Sam Evans

Personal information
- Full name: Sam Thomas Evans
- Born: 20 December 1997 (age 28) Leicester, Leicestershire, England
- Batting: Right-handed
- Role: Batsman

Domestic team information
- 2017–2018: Loughborough MCCU
- 2017–2024: Leicestershire (squad no. 21)
- First-class debut: 28 March 2017 Loughborough MCCU v Leics
- List A debut: 19 June 2018 Leics v India A

Career statistics
| Competition | FC | LA |
| Matches | 34 | 6 |
| Runs scored | 1,492 | 116 |
| Batting average | 27.62 | 38.66 |
| 100s/50s | 4/6 | 0/1 |
| Top score | 138 | 60 |
| Balls bowled | 54 | – |
| Wickets | 0 | – |
| Bowling average | – | – |
| 5 wickets in innings | – | – |
| 10 wickets in match | – | – |
| Best bowling | – | – |
| Catches/stumpings | 11/– | 0/– |
- Source: Cricinfo, 30 September 2023

= Sam Evans (cricketer) =

English cricketer (born 1997)

Sam Thomas Evans (born 20 December 1997) is an English cricketer.

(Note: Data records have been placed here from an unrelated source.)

Lemma filter_draws st streamId f pic data block : idle st ->
  filtered width height f pic data -> packed (_zlibs st) streamId data block ->
  Draws idle (match filter_number f with
         | 0 => _copyFilter streamId x y width height
         | 1 => _paletteFilter streamId x y width height
         | _ => _gradientFilter streamId x y width height
         end) (filter_colors f ++ block) st (DBlit x y width height (picture pic area)).
Proof.
  intros Hi Hf Hk. assert (Hn := n_pos). destruct f as [e|colors|]; cbn [filter_number filter_colors app].
  - cbn [filtered] in Hf. apply (plain_draws st streamId pic (copy_pixels area) data block); auto; rewrite Hf.
    + apply (zlen_groups (fun k => rgb (pic k)) 3 (fun k => zlen_rgb _)). lia.
    + apply copy_pixels_ok. lia.
  - now apply (palette_draws st streamId pic colors data block).
  - cbn [filtered] in Hf. destruct Hf as [Hc ->].
    apply (plain_draws st streamId pic (gradient_pixels width height) (gradient_data pic width area) block); auto.
    + apply (zlen_groups (residues pic width) 3); [reflexivity|lia].
    + now apply gradient_pixels_ok; auto; lia.
Qed.

Lemma small_bits s e : 0 <= s < 4 -> let c := s + (if e : bool then 4 else 0) in
  ((c & 8)%js =? 0) = true /\ negb ((c & 4)%js =? 0) = e /\ (c & 3)%js = s.
Proof.
  intros Hs. assert (E : s = 0 \/ s = 1 \/ s = 2 \/ s = 3) by lia.
  destruct e, E as [->|[->|[->| ->]]]; repeat split; reflexivity.
Qed.

Lemma basic_draws st streamId f pic data block : 0 <= streamId < 4 -> _filter st = None -> idle st ->
  filtered width height f pic data -> packed (_zlibs st) streamId data block ->
  Draws unfiltered (_basicRect (streamId + (if explicit_filter f then 4 else 0)) x y width height) (filter_header f ++ block) st
    (DBlit x y width height (picture pic area)).
Proof.
  intros Hs Ef Hi Hf Hk p r t. destruct (small_bits streamId (explicit_filter f) Hs) as (_ & E4 & E3).
  set (c := streamId + _) in *. unfold _basicRect. rewrite run_get, Ef, E4.
  set (st1 := set_filter (Some (filter_number f)) st).
  assert (Hd := filter_draws st1 streamId f pic data block Hi Hf Hk).
  assert (Hgo : forall p, exists p' st', bind (ret false) (fun wait : bool => if wait then ret false
      else
        let streamId := (c & 3)%js in
        t <- onDec get ;;
        done <- match _filter t with
                | Some 0 => _copyFilter streamId x y width height
                | Some 1 => _paletteFilter streamId x y width height
                | Some 2 => _gradientFilter streamId x y width height
                | _ => throw "Illegal tight filter received"
                end ;;
        (if done : bool then onDec (modify (set_filter None)) else ret tt) ;;
        ret done) (World st1 (ASrc p ((filter_colors f ++ block) ++ r)) t : W) =
      (Ret true, World st' (ASrc p' r) (t ++ [DBlit x y width height (picture pic area)])) /\ unfiltered st').
  { intros p1. destruct (Hd p1 r t) as (p' & st' & E & Hi'). exists p', (set_filter None st').
    split; [|split; [reflexivity|exact Hi']]. rewrite run_ret. cbv zeta. rewrite E3, run_get.
    assert (Em : _filter st1 = Some (filter_number f)) by reflexivity. rewrite Em. clear Em.
    destruct f as [e|colors|]; cbn [filter_number] in *; rewrite (bind_run _ _ _ _ _ E), run_modify; reflexivity. }
  destruct (explicit_filter f) eqn:Ee.
  - assert (Eh : filter_header f = [filter_number f] ++ filter_colors f) by (destruct f as [[]|colors|]; easy). rewrite Eh.
    assert (Hr := zlen_nonneg r). assert (Hb := zlen_nonneg block). assert (Hc := zlen_nonneg (filter_colors f)).
    rewrite <- !app_assoc, bind_assoc_run, run_wait by zlia. cbv iota. rewrite bind_assoc_run.
    rewrite (run_take 1 same be) by reflexivity. rewrite bind_assoc_run, run_modify.
    destruct (Hgo (p ++ same [filter_number f])) as (p' & st' & E & Hi'). rewrite <- app_assoc in E. exists p', st'.
    split; [|exact Hi']. etransitivity; [|exact E]. reflexivity.
  - assert (Eh : filter_header f = filter_colors f) by (destruct f as [[]|colors|]; easy). rewrite Eh.
    destruct (Hgo p) as (p' & st' & E & Hi'). exists p', st'. split; [|exact Hi']. rewrite bind_assoc_run, run_modify.
    etransitivity; [|exact E]. destruct f as [[]|colors|]; easy || reflexivity.
Qed.

Lemma fill_draws st c : unfiltered st -> Draws unfiltered (_fillRect x y width height) (rgb c) st (DFill x y width height (rgb c)).
Proof.
  intros Hi p r t. assert (Hr := zlen_nonneg r). assert (Hc := zlen_rgb c). unfold _fillRect. rewrite run_wait by zlia.
  change (@rQshiftBytes asrc _ 3) with (atake 3 same same). rewrite (run_take 3 same same) by exact Hc. rewrite run_fill.
  unfold same. exists (p ++ rgb c), st. split; [reflexivity|exact Hi].
Qed.

Lemma jpeg_block_draws st data block : unfiltered st -> counted data block ->
  Draws unfiltered (_jpegRect x y width height) block st (DImage x y width height "image/jpeg" data).
Proof.
  intros Hi Hc p r t. unfold _jpegRect. destruct (readData_run st p r t data block) as [p' E]; [apply Hi|exact Hc|].
  rewrite (bind_run _ _ _ _ _ E), view_bytes_fresh. exists p', st. split; [reflexivity|exact Hi].
Qed.

Lemma reset_one ctl i st (k : unit -> M tight unit) z : is_byte ctl -> 0 <= i < 4 -> zget (_zlibs st) i = Some z ->
  bind (if negb (((ctl >> i) & 1)%js =? 0) then onZlib i reset else ret tt) k st =
  k tt (set_zlibs (zset (_zlibs st) i (if Z.testbit ctl i then snd (reset z) else z)) st).
Proof.
  intros Hc Hi Ez. rewrite bit_of by (auto; lia). destruct (Z.testbit ctl i).
  - cbn [Z.b2z Z.eqb negb]. apply bind_run. now apply (onZlib_run i reset st z tt).
  - cbn [Z.b2z Z.eqb negb]. rewrite run_ret. replace (zset (_zlibs st) i z) with (_zlibs st); [now destruct st|].
    assert (Hr := zget_range _ _ _ Ez). apply zget_ext; [now rewrite zlen_zset|]. intros j Hj.
    destruct (Z.eq_dec j i) as [->|Hn]; [rewrite zget_zset_eq by lia; exact Ez|now rewrite zget_zset_ne by lia].
Qed.

Lemma reset_run ctl st : is_byte ctl -> zlen (_zlibs st) = 4 ->
  reset_streams ctl st = (Ret tt, set_zlibs (afresh ctl (_zlibs st)) st).
Proof.
  intros Hc Hl. destruct (zlen_four _ Hl) as (a & b & c & d & E).
  assert (Hb : reset_streams ctl st = bind (reset_streams ctl) ret st).
  { unfold bind. destruct (reset_streams ctl st) as [[[]|e|] st']; reflexivity. }
  rewrite Hb. unfold reset_streams. cbv zeta. rewrite bind_assoc_run.
  rewrite (reset_one ctl 0 st _ a) by (auto; try lia; now rewrite E). rewrite bind_assoc_run, E.
  rewrite (reset_one ctl 1 _ _ b) by (auto; lia). rewrite bind_assoc_run.
  rewrite (reset_one ctl 2 _ _ c) by (auto; lia). rewrite (reset_one ctl 3 _ _ d) by (auto; lia). reflexivity.
Qed.

Lemma afresh_low k resets zs : 0 <= resets < 16 -> afresh (k * 16 + resets) zs = afresh resets zs.
Proof.
  intros Hr. unfold afresh. apply map_ext_in. intros [i z] Hin. apply in_combine_l in Hin. rewrite in_upto in Hin.
  replace (Z.testbit (k * 16 + resets) i) with (Z.testbit resets i); [reflexivity|].
  rewrite <- (Z.mod_pow2_bits_low (k * 16 + resets) 4 i) by lia. change (2 ^ 4) with 16.
  rewrite Z.add_comm, Z.mod_add by lia. now rewrite Z.mod_small by lia.
Qed.

Lemma afresh_ok resets zs : zlen zs = 4 -> Forall wf_inflator zs ->
  zlen (afresh resets zs) = 4 /\ Forall wf_inflator (afresh resets zs).
Proof.
  intros Hl Hw. destruct (zlen_four _ Hl) as (a & b & c & d & ->).
  assert (Hone : forall (e : bool) z, wf_inflator z -> wf_inflator (if e then snd (reset z) else z)) by (now intros []).
  rewrite !Forall_cons_iff in Hw. split; [reflexivity|]. cbn. repeat apply Forall_cons; try apply Hone; apply Hw.
Qed.

Lemma kind_range rect zs resets bs : encodes width height zs resets rect bs -> 0 <= kind rect < 10.
Proof.
  intros (body & _ & H1). destruct rect as [c|d|s f pic]; [easy|easy|]. destruct H1 as [Hs _].
  cbn [kind]. destruct f as [[]|colors|]; lia.
Qed.

(** One control byte, and the method that it selects. *)
Lemma rect_draws rect resets st bs : 0 <= resets < 16 -> ready st -> encodes width height (_zlibs st) resets rect bs ->
  Draws ready (decodeRect x y width height depth) bs st (drawn x y width height rect).
Proof.
  intros Hr (Hc & Hf & Hi) He p r t. assert (Hk := kind_range _ _ _ _ He). destruct He as (body & -> & He).
  set (ctl := kind rect * 16 + resets). assert (Hb : is_byte ctl) by (unfold ctl, is_byte; lia).
  destruct Hi as (Hn & Hl & Hp & Hz & Hw). destruct (afresh_ok resets (_zlibs st) Hz Hw) as [Hz' Hw'].
  assert (Hlr := zlen_nonneg (body ++ r)). unfold decodeRect, decode_with. rewrite run_get, Hc. cbn [app].
  rewrite bind_assoc_run, run_wait by zlia. cbv iota. change (ctl :: body ++ r) with ([ctl] ++ body ++ r).
  rewrite bind_assoc_run, (run_take 1 same be) by reflexivity. rewrite bind_assoc_run, run_modify, bind_assoc_run.
  rewrite (run_dec _ _ _ _ _ _ _ (reset_run (be (same [ctl])) (set_ctl (Some (be (same [ctl]))) st) Hb Hz)).
  change (be (same [ctl])) with ctl. cbn [_zlibs set_ctl]. rewrite bind_assoc_run, run_modify, run_ret.
  unfold ctl at 1 2. rewrite sar_small by (unfold ctl; lia). change (2 ^ 4) with 16.
  replace ((kind rect * 16 + resets) / 16) with (kind rect) by euclid. rewrite afresh_low by exact Hr.
  set (st1 := set_ctl _ _). assert (Hu : unfiltered st1) by (repeat split; assumption).
  cbv iota. rewrite run_get. change (_ctl st1) with (Some (kind rect)). cbv iota.
  assert (Hend : forall m, Draws unfiltered m body st1 (drawn x y width height rect) -> exists p' st',
    bind m (fun done => (if done then onDec (modify (set_ctl None)) else ret tt) ;; ret done)
      (World st1 (ASrc (p ++ same [ctl]) (body ++ r)) t) =
    (Ret true, World st' (ASrc p' r) (t ++ [drawn x y width height rect])) /\ ready st').
  { intros m Hm. destruct (Hm (p ++ same [ctl]) r t) as (p' & st' & E & Hf' & Hi'). rewrite (bind_run _ _ _ _ _ E), run_modify.
    exists p', (set_ctl None st'). split; [reflexivity|]. split; [reflexivity|]. split; [exact Hf'|exact Hi']. }
  destruct rect as [c|d|s f pic].
  - apply Hend. subst body. now apply fill_draws.
  - apply Hend. now apply jpeg_block_draws.
  - destruct He as (Hs & data & block & Hfd & Hpk & ->).
    assert (Ek : kind (TBasic s f pic) = s + (if explicit_filter f then 4 else 0)) by (destruct f as [[]|colors|]; cbn; lia).
    rewrite Ek. destruct (small_bits s (explicit_filter f) Hs) as (E8 & _). rewrite E8.
    destruct (Z.eqb_spec (s + (if explicit_filter f then 4 else 0)) 8), (Z.eqb_spec (s + (if explicit_filter f then 4 else 0)) 9),
      (Z.eqb_spec (s + (if explicit_filter f then 4 else 0)) 10); try (destruct (explicit_filter f); lia).
    apply Hend. apply (basic_draws st1 s f pic data block Hs); auto; apply Hu.
Qed.

(** C11.  Tight: a rectangle, cut into messages anywhere, with anything behind, is
    drawn as what it encodes: one colour, a JPEG image for the browser, or a
    picture in one of the three filters (copied pixels, a palette with one bit
    or one byte for each pixel, differences from the gradient prediction),
    compressed when it is twelve bytes or more.  Exactly the rectangle is
    consumed, and the decoder is ready for the next. *)
Theorem tight_draws rect resets st bs tail chunks p r t :
  0 <= resets < 16 -> ready st -> encodes width height (_zlibs st) resets rect bs ->
  bytes r -> Forall bytes chunks -> r ++ List.concat chunks = bs ++ tail ->
  exists p' st', feed (decodeRect x y width height depth) (World st (ASrc p r) t) chunks =
    (Ret true, World st' (ASrc p' tail) (t ++ [drawn x y width height rect])) /\ ready st'.
Proof.
  intros Hr Hst He Hb Hc Eb. destruct (rect_draws rect resets st bs Hr Hst He p tail t) as (p' & st' & E & Hst').
  exists p', st'. split; [|exact Hst']. rewrite <- E, <- Eb.
  destruct (decode_leaves x y width height depth ltac:(lia) ltac:(lia)) as [Hpng Hbasic].
  apply (decode_with_resumes x y width height depth _ _ Hpng Hbasic (World st (ASrc p r) t) chunks); [|exact Hc].
  split; [now apply ready_st_ok|exact Hb].
Qed.
End Runs.

(** A rectangle of 2 by 2 pixels with the gradient filter, in three messages. *)
Definition sample (k : Z) : color := (k mod 7, 200, 50 * k mod 256).

Lemma tight_draws_witness : exists p' st',
  feed (@decodeRect stored asrc trace _ _ 5 7 2 2 24)
    (World (@constructor stored) (ASrc [] []) [])
    [[82; 2]; [12; 0; 200; 0; 1; 0; 50; 2]; [0; 100; 0; 0; 0; 77]] =
  (Ret true, World st' (ASrc p' [77])
    [DBlit 5 7 2 2 [0; 200; 0; 255; 1; 200; 50; 255; 2; 200; 100; 255; 3; 200; 150; 255]]) /\ @ready stored st'.
Proof.
  destruct (@tight_draws stored stored_ok 5 7 2 2 24 ltac:(lia) ltac:(lia) (TBasic 1 TGradient sample) 2
    (@constructor stored) (82 :: [2] ++ [12] ++ gradient_data sample 2 4) [77]
    [[82; 2]; [12; 0; 200; 0; 1; 0; 50; 2]; [0; 100; 0; 0; 0; 77]] [] [] []) as (p' & st' & E & Hr).
  - lia.
  - repeat split; try reflexivity. repeat apply Forall_cons; try apply Forall_nil; exact (@wf_constructor stored).
  - eexists. split; [reflexivity|]. split; [lia|]. exists (gradient_data sample 2 4), ([12] ++ gradient_data sample 2 4).
    split; [split; [|reflexivity]|split; [|reflexivity]].
    + intros k. unfold byte_color, sample. cbn [rgb]. repeat apply Forall_cons; try apply Forall_nil; unfold is_byte; euclid.
    + exists (snd (@reset stored (@Inflator.constructor stored))), (gradient_data sample 2 4). repeat split;
        first [reflexivity | apply bytes_reflect; vm_compute; reflexivity | vm_compute; congruence].
  - apply Forall_nil.
  - apply Forall_forall. intros l Hl. apply bytes_reflect. revert l Hl. apply Forall_forall. repeat constructor.
  - reflexivity.
  - exists p', st'. split; [exact E|exact Hr].
Defined.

He made his first-class debut on 28 March 2017 for Loughborough MCCU against Leicestershire as part of the Marylebone Cricket Club University fixtures. He made his List A debut for Leicestershire against India A in a tri-series warm-up match on 19 June 2018. He scored 60 and featured in a 151 run seventh-wicket partnership with Harry Swindells as Leicestershire won the 2023 One-Day Cup final against Hampshire. Evans was released by Leicestershire at the end of the 2024 season.